▶ [Task objective]: Range to reproduce from the entries below: the line with "- apply (proj1 (GetNonce_first_nonce_or_nil", the line with "intros e' [<-|[]]. done.", and every line in between. Give them exactly and give nothing else.

▶ [Data provided]:
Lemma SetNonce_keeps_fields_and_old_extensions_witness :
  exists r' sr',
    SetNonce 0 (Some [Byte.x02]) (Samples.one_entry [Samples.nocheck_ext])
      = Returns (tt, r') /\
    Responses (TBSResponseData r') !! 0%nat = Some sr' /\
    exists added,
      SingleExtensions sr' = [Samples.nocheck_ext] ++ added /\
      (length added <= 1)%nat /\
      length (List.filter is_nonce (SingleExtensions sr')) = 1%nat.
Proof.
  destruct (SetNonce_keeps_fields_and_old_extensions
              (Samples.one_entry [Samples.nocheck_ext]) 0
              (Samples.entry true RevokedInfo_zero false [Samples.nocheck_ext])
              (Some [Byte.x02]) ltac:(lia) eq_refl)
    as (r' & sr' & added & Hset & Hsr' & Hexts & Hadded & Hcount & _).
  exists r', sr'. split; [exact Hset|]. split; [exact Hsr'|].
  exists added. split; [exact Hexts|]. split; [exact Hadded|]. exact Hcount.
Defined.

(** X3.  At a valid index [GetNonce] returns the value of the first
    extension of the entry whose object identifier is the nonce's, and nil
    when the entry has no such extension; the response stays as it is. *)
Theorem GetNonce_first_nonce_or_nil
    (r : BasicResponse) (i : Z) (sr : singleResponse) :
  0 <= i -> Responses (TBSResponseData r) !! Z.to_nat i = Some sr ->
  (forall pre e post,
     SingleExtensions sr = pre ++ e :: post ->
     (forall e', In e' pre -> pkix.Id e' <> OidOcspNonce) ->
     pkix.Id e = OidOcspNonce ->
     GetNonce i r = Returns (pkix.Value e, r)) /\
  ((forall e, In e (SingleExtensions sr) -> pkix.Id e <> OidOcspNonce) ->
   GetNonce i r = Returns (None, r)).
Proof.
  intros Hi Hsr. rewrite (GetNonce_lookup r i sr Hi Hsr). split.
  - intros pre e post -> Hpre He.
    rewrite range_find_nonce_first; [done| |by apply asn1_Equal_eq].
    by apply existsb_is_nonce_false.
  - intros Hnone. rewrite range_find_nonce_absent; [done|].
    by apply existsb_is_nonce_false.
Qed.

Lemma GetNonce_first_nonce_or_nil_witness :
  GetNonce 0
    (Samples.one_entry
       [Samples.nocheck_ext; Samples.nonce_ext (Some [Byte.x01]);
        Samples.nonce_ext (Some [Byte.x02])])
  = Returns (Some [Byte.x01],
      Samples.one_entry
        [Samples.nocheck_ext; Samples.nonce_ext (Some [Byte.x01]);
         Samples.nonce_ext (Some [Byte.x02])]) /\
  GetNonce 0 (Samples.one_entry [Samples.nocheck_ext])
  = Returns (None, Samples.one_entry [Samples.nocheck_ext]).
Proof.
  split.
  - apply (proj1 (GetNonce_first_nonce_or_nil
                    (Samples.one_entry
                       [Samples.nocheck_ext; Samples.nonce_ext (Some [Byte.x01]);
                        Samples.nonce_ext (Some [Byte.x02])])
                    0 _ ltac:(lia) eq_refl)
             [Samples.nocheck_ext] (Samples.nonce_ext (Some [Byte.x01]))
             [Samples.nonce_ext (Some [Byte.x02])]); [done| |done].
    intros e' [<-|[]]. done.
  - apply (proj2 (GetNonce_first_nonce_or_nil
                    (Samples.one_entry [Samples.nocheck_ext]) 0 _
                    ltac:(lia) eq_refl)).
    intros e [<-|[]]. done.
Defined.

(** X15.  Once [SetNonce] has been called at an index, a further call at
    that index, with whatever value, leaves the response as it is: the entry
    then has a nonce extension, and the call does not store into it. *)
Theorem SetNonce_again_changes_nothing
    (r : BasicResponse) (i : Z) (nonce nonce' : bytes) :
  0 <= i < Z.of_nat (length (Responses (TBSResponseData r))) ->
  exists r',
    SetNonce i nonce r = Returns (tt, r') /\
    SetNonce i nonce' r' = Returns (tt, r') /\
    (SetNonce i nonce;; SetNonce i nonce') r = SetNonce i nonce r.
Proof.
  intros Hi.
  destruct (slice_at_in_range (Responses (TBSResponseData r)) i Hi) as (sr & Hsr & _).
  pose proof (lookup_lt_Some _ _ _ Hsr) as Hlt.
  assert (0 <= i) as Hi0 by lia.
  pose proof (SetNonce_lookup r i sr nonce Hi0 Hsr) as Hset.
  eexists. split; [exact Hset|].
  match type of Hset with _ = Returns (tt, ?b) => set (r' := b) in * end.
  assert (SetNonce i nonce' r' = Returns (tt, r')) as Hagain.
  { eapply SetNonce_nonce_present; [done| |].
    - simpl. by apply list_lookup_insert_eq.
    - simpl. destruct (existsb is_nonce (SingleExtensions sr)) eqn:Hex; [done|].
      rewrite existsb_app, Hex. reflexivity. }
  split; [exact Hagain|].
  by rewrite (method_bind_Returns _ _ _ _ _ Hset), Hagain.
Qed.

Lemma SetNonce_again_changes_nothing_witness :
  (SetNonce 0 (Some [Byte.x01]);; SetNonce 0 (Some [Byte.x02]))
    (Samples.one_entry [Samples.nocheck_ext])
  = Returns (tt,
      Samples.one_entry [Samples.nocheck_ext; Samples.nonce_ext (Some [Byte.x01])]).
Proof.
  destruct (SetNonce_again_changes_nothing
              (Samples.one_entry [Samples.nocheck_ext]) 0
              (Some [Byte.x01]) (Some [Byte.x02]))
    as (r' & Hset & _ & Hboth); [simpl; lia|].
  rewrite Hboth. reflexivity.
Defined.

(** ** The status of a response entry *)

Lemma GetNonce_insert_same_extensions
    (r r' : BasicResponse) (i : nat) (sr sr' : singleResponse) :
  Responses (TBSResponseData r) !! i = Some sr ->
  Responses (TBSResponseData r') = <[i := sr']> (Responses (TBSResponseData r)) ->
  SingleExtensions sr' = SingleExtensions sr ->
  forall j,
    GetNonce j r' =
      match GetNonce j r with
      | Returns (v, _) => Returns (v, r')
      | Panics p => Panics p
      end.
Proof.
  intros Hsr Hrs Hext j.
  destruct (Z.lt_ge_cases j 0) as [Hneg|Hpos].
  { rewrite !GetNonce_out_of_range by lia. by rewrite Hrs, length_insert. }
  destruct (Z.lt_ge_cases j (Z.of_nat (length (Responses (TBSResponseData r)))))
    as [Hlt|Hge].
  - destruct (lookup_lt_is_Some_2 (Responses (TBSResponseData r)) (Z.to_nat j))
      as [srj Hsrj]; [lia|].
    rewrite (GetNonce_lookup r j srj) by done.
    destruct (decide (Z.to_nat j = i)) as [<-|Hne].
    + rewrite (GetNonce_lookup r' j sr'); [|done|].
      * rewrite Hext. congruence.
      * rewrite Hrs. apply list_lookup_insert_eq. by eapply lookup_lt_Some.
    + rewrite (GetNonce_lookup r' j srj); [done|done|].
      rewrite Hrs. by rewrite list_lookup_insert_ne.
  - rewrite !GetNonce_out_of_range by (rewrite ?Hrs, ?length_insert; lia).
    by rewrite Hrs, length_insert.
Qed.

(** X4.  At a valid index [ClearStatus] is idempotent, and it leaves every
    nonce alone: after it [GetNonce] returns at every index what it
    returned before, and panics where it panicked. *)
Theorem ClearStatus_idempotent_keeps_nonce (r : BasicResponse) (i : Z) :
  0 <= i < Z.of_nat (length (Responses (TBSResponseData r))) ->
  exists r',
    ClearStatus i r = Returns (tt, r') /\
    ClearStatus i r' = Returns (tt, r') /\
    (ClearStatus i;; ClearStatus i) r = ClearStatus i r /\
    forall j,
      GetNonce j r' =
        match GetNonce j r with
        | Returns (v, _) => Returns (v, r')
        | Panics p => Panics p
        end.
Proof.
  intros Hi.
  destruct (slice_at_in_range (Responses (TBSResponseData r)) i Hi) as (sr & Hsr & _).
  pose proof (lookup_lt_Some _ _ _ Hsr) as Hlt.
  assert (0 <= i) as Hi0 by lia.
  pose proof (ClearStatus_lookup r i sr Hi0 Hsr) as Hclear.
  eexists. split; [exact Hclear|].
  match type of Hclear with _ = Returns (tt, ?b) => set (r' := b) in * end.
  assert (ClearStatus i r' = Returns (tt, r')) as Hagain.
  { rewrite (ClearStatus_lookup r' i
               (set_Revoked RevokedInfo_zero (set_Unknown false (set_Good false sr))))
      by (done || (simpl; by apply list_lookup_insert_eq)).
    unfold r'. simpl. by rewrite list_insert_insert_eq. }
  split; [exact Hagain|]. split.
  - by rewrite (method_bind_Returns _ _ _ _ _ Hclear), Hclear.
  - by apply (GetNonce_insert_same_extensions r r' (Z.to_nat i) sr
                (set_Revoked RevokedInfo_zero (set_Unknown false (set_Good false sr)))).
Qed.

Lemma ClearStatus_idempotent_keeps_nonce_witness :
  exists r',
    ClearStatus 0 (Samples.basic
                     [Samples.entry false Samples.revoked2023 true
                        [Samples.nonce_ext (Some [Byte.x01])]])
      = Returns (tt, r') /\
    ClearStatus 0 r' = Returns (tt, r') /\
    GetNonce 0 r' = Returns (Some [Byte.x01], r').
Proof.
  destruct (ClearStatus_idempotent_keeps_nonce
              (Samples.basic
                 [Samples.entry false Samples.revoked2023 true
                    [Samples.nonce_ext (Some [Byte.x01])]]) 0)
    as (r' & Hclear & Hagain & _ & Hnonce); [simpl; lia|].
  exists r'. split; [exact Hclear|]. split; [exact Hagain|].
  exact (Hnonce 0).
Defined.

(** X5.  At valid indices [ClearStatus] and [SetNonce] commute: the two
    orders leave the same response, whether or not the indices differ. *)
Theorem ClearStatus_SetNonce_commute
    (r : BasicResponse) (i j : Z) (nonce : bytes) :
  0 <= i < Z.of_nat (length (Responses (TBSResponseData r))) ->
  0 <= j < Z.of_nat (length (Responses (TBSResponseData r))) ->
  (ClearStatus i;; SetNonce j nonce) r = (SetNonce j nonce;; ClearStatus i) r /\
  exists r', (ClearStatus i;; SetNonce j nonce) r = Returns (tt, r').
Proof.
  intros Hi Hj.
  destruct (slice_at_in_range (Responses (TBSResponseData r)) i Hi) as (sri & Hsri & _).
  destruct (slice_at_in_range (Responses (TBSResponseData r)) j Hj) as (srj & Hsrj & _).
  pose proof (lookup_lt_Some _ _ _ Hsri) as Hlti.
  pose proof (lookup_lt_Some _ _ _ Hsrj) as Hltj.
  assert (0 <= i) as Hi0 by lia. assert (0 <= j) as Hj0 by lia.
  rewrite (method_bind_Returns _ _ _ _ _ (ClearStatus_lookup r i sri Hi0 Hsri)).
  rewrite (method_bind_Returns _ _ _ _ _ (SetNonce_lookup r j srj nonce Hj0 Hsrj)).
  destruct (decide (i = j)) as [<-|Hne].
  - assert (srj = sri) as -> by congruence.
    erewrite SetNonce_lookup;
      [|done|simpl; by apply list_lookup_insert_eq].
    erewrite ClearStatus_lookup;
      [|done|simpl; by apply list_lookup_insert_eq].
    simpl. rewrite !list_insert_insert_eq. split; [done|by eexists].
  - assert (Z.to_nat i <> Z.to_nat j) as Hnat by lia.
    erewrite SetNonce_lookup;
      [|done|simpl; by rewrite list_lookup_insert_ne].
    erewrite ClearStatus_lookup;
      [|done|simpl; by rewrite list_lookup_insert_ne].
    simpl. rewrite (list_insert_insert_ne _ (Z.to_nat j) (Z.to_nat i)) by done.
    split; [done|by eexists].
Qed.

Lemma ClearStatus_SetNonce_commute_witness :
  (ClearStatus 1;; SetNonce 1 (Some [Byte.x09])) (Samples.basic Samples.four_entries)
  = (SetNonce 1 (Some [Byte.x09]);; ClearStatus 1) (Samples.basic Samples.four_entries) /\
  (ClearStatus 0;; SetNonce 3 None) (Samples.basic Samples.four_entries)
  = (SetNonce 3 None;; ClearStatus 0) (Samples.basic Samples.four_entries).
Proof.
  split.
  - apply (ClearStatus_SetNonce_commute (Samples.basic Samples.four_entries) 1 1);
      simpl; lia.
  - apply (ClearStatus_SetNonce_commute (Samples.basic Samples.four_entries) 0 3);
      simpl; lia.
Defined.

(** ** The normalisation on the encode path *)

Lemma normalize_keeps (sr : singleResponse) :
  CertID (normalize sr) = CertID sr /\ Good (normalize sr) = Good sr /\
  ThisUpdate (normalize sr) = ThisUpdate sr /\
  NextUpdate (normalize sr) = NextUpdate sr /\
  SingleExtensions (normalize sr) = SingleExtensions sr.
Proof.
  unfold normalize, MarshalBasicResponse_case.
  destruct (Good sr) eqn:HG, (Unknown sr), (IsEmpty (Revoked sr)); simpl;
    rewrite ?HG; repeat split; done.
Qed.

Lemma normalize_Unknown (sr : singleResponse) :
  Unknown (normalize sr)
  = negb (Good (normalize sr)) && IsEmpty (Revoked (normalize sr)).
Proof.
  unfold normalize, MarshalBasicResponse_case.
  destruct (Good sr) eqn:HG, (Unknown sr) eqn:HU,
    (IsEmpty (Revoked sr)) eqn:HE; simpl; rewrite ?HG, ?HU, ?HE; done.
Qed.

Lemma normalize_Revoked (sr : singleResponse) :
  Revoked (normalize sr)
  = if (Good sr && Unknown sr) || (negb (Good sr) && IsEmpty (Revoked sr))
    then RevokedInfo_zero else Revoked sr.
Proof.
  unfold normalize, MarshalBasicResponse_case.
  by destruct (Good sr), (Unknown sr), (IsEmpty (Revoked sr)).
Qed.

▶ [Answer below]:
  - apply (proj1 (GetNonce_first_nonce_or_nil
                    (Samples.one_entry
                       [Samples.nocheck_ext; Samples.nonce_ext (Some [Byte.x01]);
                        Samples.nonce_ext (Some [Byte.x02])])
                    0 _ ltac:(lia) eq_refl)
             [Samples.nocheck_ext] (Samples.nonce_ext (Some [Byte.x01]))
             [Samples.nonce_ext (Some [Byte.x02])]); [done| |done].
    intros e' [<-|[]]. done.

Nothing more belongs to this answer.